A sentence like the silhouette of the Grim Reaper, suddenly he’s on the screen. Offended, accusatory, even threatening: “We haven’t heard from you.” My God. If only the screen could look as sullen and paranoid as the great Franquin’s black-headed gull. It’s about the tangle of the Identity Verification Request on the screen including app-something on the Telefonino. Eh sure, bosses: That’s it so important. But an agonizing word nonetheless, identity verification requirement, which linguistically points the way to hell. So to the office under pandemic home office conditions – full of IT comedy that reliably slides into pure horror.

Today, Gaston, who refused to work, would be more important than ever

But now it is the case that the cruelly humorless accountant Bolte in the Gaston comic since 1957 has become an authenticator app in reality. And that Gaston won’t be resuscitated (so quickly) to stand by our side after all. The office factotum Gaston – actually Gaston Lagaffe from “la gaffe”: the clumsiness, the derailment – would be more important than ever. Along with his cactus, the black-headed gull and an anarchist talent for sabotage and refusal to work. Gaston would destroy the authenticator app in a surreally hilarious way.

Gaston’s comeback, invented by Marsupilami creator André Franquin, will not materialize for the time being. A quarter of a century after Franquin’s death, one of the style-defining illustrators and authors of Franco-Belgian comics, Gaston was supposed to experience a renaissance. Dupuis Verlag, known for comic series such as “Spirou” or “Lucky Luke”, announced this at the Angoulême comic festival. The volume “Le Retour de Lagaffe”, drawn by Canadian Delaf, was originally due to be published on October 19 with an initial print run of 1.2 million copies.

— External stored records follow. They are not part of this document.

(* ===== verification/Drift.v ===== *)
(** * Drift between contexts ([kaijutsu-kernel/src/drift.rs], [kj/drift.rs])

    The router: the registry of contexts with its index of labels, and the queue of
    staged drifts with its dead letters. A router method is a [method]: [None] is a
    panic. The wall clock and fresh ids are arguments. The two hash maps are [gmap]s;
    their iteration order is the one of [map_to_list]. *)

From S2P Require Import Prelude Text Ids Track Cas Block.

Record ContextHandle := {
  ch_id : ContextId;
  ch_label : option string;
  ch_pwd : option string;
  ch_provider : option string;
  ch_model : option string;
  ch_forked_from : option ContextId;
  ch_created_by : PrincipalId;
  ch_created_at : Z;
  ch_trace_id : uuid;
  ch_state : ContextState;
}.
#[export] Instance ContextHandle_settable : Settable ContextHandle := λ h,
  {| ch_id := ch_id h; ch_label := ch_label h; ch_pwd := ch_pwd h; ch_provider := ch_provider h;
     ch_model := ch_model h; ch_forked_from := ch_forked_from h;
     ch_created_by := ch_created_by h; ch_created_at := ch_created_at h;
     ch_trace_id := ch_trace_id h; ch_state := ch_state h |}.

Record StagedDrift := {
  sd_id : Z;
  sd_source_ctx : ContextId;
  sd_target_ctx : ContextId;
  sd_content : string;
  sd_source_model : option string;
  sd_drift_kind : DriftKind;
  sd_created_at : Z;
  sd_retry_count : Z;
}.
#[export] Instance StagedDrift_settable : Settable StagedDrift := λ d,
  {| sd_id := sd_id d; sd_source_ctx := sd_source_ctx d; sd_target_ctx := sd_target_ctx d;
     sd_content := sd_content d; sd_source_model := sd_source_model d;
     sd_drift_kind := sd_drift_kind d; sd_created_at := sd_created_at d;
     sd_retry_count := sd_retry_count d |}.

Definition MAX_DRIFT_RETRIES : Z := 5.

Record DriftRouter := {
  contexts : gmap ContextId ContextHandle;
  staging : list StagedDrift;
  dead_letter : list StagedDrift;
  next_staged_id : Z;
  label_to_id : gmap string ContextId;
  lost_found_id : option ContextId;
}.
#[export] Instance DriftRouter_settable : Settable DriftRouter := λ r,
  {| contexts := contexts r; staging := staging r; dead_letter := dead_letter r;
     next_staged_id := next_staged_id r; label_to_id := label_to_id r;
     lost_found_id := lost_found_id r |}.

Inductive DriftError :=
  | UnknownContext (query : string)
  | AmbiguousContext (prefix : string) (candidates : list string)
  | LabelInUse (label existing : string)
  | DocumentError (msg : string)
  | LlmError (msg : string).

(** The order of [list_contexts]: [sort_by_key(|c| c.created_at)], which is stable. *)
Definition older (a b : ContextHandle) : Prop := ch_created_at a ≤ ch_created_at b.
#[export] Instance older_dec : RelDecision older.
Proof. intros a b. unfold older. apply _. Defined.

Section drift.
Context {uuids : UuidCrate}.
Implicit Types (r : DriftRouter) (d : StagedDrift).

Abbreviation router_method := (method DriftRouter DriftError).

Definition ctx_short (c : ContextId) : string := id_short (context_uuid c).
Definition display_name (h : ContextHandle) : string :=
  id_display_or (context_uuid (ch_id h)) (ch_label h).

Definition router_new : DriftRouter :=
  {| contexts := ∅; staging := []; dead_letter := []; next_staged_id := 1;
     label_to_id := ∅; lost_found_id := None |}.

(** ** The registry *)

Definition check_label_available (label : string) (id : ContextId) : router_method () :=
  r ← m_get;
  match label_to_id r !! label with
  | Some existing => m_guard (bool_decide (existing = id)) (LabelInUse label (ctx_short existing))
  | None => m_ret tt
  end.

(** [if let Some(l) = label { check; insert }]. *)
Definition claim_label (label : option string) (id : ContextId) : router_method () :=
  match label with
  | Some l =>
      check_label_available l id;;
      m_modify (λ r, r <| label_to_id := <[l := id]> (label_to_id r) |>)
  | None => m_ret tt
  end.

(** The handle of a new context. *)
Definition new_handle (now : Z) (trace : uuid) (id : ContextId) (label : option string)
    (provider model : option string) (forked_from : option ContextId)
    (created_by : PrincipalId) : ContextHandle :=
  {| ch_id := id; ch_label := label; ch_pwd := None; ch_provider := provider;
     ch_model := model; ch_forked_from := forked_from; ch_created_by := created_by;
     ch_created_at := now; ch_trace_id := trace; ch_state := Live |}.

Definition put_handle (h : ContextHandle) : router_method () :=
  m_modify (λ r, r <| contexts := <[ch_id h := h]> (contexts r) |>).

Definition register (now : Z) (trace : uuid) (id : ContextId) (label : option string)
    (forked_from : option ContextId) (created_by : PrincipalId) : router_method () :=
  claim_label label id;;
  put_handle (new_handle now trace id label None None forked_from created_by).

Definition register_fork (now : Z) (trace : uuid) (id : ContextId) (label : option string)
    (forked_from : ContextId) (created_by : PrincipalId) : router_method () :=
  r ← m_get;
  match contexts r !! forked_from with
  | None => m_fail (UnknownContext (ctx_short forked_from))
  | Some parent =>
      claim_label label id;;
      put_handle (new_handle now trace id label (ch_provider parent) (ch_model parent)
                    (Some forked_from) created_by)
  end.

(** [s.source_ctx == id || s.target_ctx == id]. *)
Definition involves (id : ContextId) d : bool :=
  bool_decide (sd_source_ctx d = id) || bool_decide (sd_target_ctx d = id).

(** [partition]. *)
Definition pick (p : StagedDrift → bool) (l : list StagedDrift) : list StagedDrift :=
  filter (λ d, p d = true) l.
Definition leave (p : StagedDrift → bool) (l : list StagedDrift) : list StagedDrift :=
  filter (λ d, p d = false) l.

(** Take the label of a handle, if any, out of the index. *)
Definition drop_label (label : option string) r : DriftRouter :=
  match label with
  | Some l => r <| label_to_id := delete l (label_to_id r) |>
  | None => r
  end.

Definition unregister (id : ContextId) r : DriftRouter :=
  let r := match contexts r !! id with
           | Some h => drop_label (ch_label h) (r <| contexts := delete id (contexts r) |>)
           | None => r
           end in
  r <| dead_letter := dead_letter r ++ pick (involves id) (staging r) |>
    <| staging := leave (involves id) (staging r) |>.

(** [get_mut(&id).ok_or(UnknownContext)], and the write through it. *)
Definition with_handle (id : ContextId) (f : ContextHandle → ContextHandle) : router_method () :=
  r ← m_get;
  match contexts r !! id with
  | None => m_fail (UnknownContext (ctx_short id))
  | Some h => m_modify (λ r, r <| contexts := <[id := f h]> (contexts r) |>)
  end.

Definition rename (id : ContextId) (new_label : option string) : router_method () :=
  match new_label with Some l => check_label_available l id | None => m_ret tt end;;
  r ← m_get;
  match contexts r !! id with
  | None => m_fail (UnknownContext (ctx_short id))
  | Some h =>
      m_modify (drop_label (ch_label h));;
      m_modify (λ r, r <| contexts := <[id := h <| ch_label := new_label |>]> (contexts r) |>);;
      match new_label with
      | Some l => m_modify (λ r, r <| label_to_id := <[l := id]> (label_to_id r) |>)
      | None => m_ret tt
      end
  end.

Definition resolve_context r (query : string) : result DriftError ContextId :=
  match resolve_prefix ((λ x, (ch_id x.2, ch_label x.2)) <$> map_to_list (contexts r)) query with
  | Ok id => Ok id
  | Err (NoMatch q) => Err (UnknownContext q)
  | Err (Ambiguous prefix candidates) => Err (AmbiguousContext prefix candidates)
  end.

Definition configure_llm (id : ContextId) (provider model : string) : router_method () :=
  with_handle id (λ h, h <| ch_provider := Some provider |> <| ch_model := Some model |>).
Definition set_pwd (id : ContextId) (pwd : option string) : router_method () :=
  with_handle id (λ h, h <| ch_pwd := pwd |>).
Definition context_state r (id : ContextId) : option ContextState :=
  ch_state <$> contexts r !! id.
Definition set_state (id : ContextId) (state : ContextState) : router_method () :=
  with_handle id (λ h, h <| ch_state := state |>).

Definition list_contexts r : list ContextHandle :=
  merge_sort older (snd <$> map_to_list (contexts r)).

Definition trace_id_for_context r (id : ContextId) : option uuid :=
  ch_trace_id <$> contexts r !! id.

Definition adopt_lost_found (id : ContextId) r : DriftRouter :=
  match lost_found_id r with
  | Some _ => r
  | None => r <| lost_found_id := Some id |>
  end.

(** ** The queues *)

Definition stage (now : Z) (source target : ContextId) (content : string)
    (source_model : option string) (kind : DriftKind) : router_method Z :=
  r ← m_get;
  m_guard (bool_decide (contexts r !! source ≠ None)) (UnknownContext (ctx_short source));;
  m_guard (bool_decide (contexts r !! target ≠ None)) (UnknownContext (ctx_short target));;
  let id := next_staged_id r in
  m_modify (λ r, r <| next_staged_id := wrap_u64 (id + 1) |>);;
  m_modify (λ r, r <| staging := staging r ++
    [{| sd_id := id; sd_source_ctx := source; sd_target_ctx := target; sd_content := content;
        sd_source_model := source_model; sd_drift_kind := kind; sd_created_at := now;
        sd_retry_count := 0 |}] |>);;
  m_ret id.

Definition cancel (id : Z) r : bool * DriftRouter :=
  let kept := leave (λ d, sd_id d =? id) (staging r) in
  ((length kept <? length (staging r))%nat, r <| staging := kept |>).

Definition drain (for_context : option ContextId) r : list StagedDrift * DriftRouter :=
  match for_context with
  | None => (staging r, r <| staging := [] |>)
  | Some ctx =>
      (pick (involves ctx) (staging r), r <| staging := leave (involves ctx) (staging r) |>)
  end.

(** [u32] addition. *)
Definition wrap_u32 (z : Z) : Z := z mod 4294967296.

Fixpoint requeue (items : list StagedDrift) r : DriftRouter :=
  match items with
  | [] => r
  | item :: items' =>
      let item := item <| sd_retry_count := wrap_u32 (sd_retry_count item + 1) |> in
      requeue items'
        (if MAX_DRIFT_RETRIES <? sd_retry_count item
         then r <| dead_letter := dead_letter r ++ [item] |>
         else r <| staging := staging r ++ [item] |>)
  end.

Definition drain_dead_letter r : list StagedDrift * DriftRouter :=
  (dead_letter r, r <| dead_letter := [] |>).

Definition replay_dead_letter (id : Z) r : option StagedDrift * DriftRouter :=
  match list_find (λ d, sd_id d = id) (dead_letter r) with
  | None => (None, r)
  | Some (pos, item) =>
      let item := item <| sd_retry_count := 0 |> in
      (Some item, r <| dead_letter := delete pos (dead_letter r) |>
                    <| staging := staging r ++ [item] |>)
  end.

Definition LOST_FOUND : string := "lost+found".

(** [expect] on the registration: a panic when the label is taken. *)
Definition m_expect {S E A} (m : method S E A) : method S E A := λ s,
  match m s with
  | Some (Err _, _) => None
  | o => o
  end.

Definition ensure_lost_found (now : Z) (trace fresh : uuid) : router_method (ContextId * bool) :=
  r ← m_get;
  match lost_found_id r with
  | Some id => m_ret (id, false)
  | None =>
      let id := {| context_uuid := fresh |} in
      m_modify (λ r, r <| lost_found_id := Some id |>);;
      m_expect (register now trace id (Some LOST_FOUND) None principal_system);;
      m_ret (id, true)
  end.

(** *** Flushing ([kj/drift.rs])

    [inserted] says which insertions into the target documents succeed. The result
    lists what was injected and what was sent to lost+found. *)
Definition m_take {A} (f : DriftRouter → A * DriftRouter) : router_method A :=
  λ r, let '(a, r') := f r in Some (Ok a, r').

(** What follows the insertions: the failures go back, the dead letters out. *)
Definition settle (now : Z) (trace fresh : uuid) (inserted : StagedDrift → bool)
    (staged : list StagedDrift) : router_method (list StagedDrift * list StagedDrift) :=
  m_modify (requeue (leave inserted staged));;
  dead ← m_take drain_dead_letter;
  match dead with
  | [] => m_ret (pick inserted staged, [])
  | _ =>
      ensure_lost_found now trace fresh;;
      m_ret (pick inserted staged, dead)
  end.

Definition drift_flush (now : Z) (trace fresh : uuid) (inserted : StagedDrift → bool)
    (for_context : option ContextId) : router_method (list StagedDrift * list StagedDrift) :=
  staged ← m_take (drain for_context);
  match staged with
  | [] => m_ret ([], [])
  | _ => settle now trace fresh inserted staged
  end.
End drift.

On the other hand, Franquin’s daughter Isabelle fights back. Her father once decreed that Gaston himself had to die after the author’s death. On the other hand, Dupuis boss Stéphane Beaujean points out loudly mirror on clauses from the rights contract that “made a takeover possible”. Nevertheless, the publication of the 22nd Gaston volume is suspended, a court decision is to be awaited. It’s announced for September. Chaos reigns, as the lovable messenger Gaston, who works in the comic in a curious publishing house that seems oddly familiar, could not have been more delightfully instigated.

Hardly any office narrative of post-war modernism is conceivable without Gaston

Isabelle Franquin wants to protect her father’s legacy by refraining from any adaptation; the publisher wants to protect the legacy by continuing it. That all living participants could possibly also be concerned with financial interests: Only the Black-headed Gull could come up with this idea – or Sergeant Knüsel (as he is called for the German translation by Kauka Verlag), who has no heart for illegal parkers.

TV series like “Mad Men”, but also Bernd Stromberg alias Christoph Maria Herbst: Hardly any office narrative of post-war modernity, which thrives on the burgeoning management company and currently on the hot-running data processing company, is conceivable without Gaston as a speech bubble variant of the tragically successful insurance broker Franz Kafka. He deserved a comeback. We need him as a post-heroic slob who retains a moment of self-determination where everything else submits to the identity verification requirement. Or the change manager.

One would like to hear from Gaston again.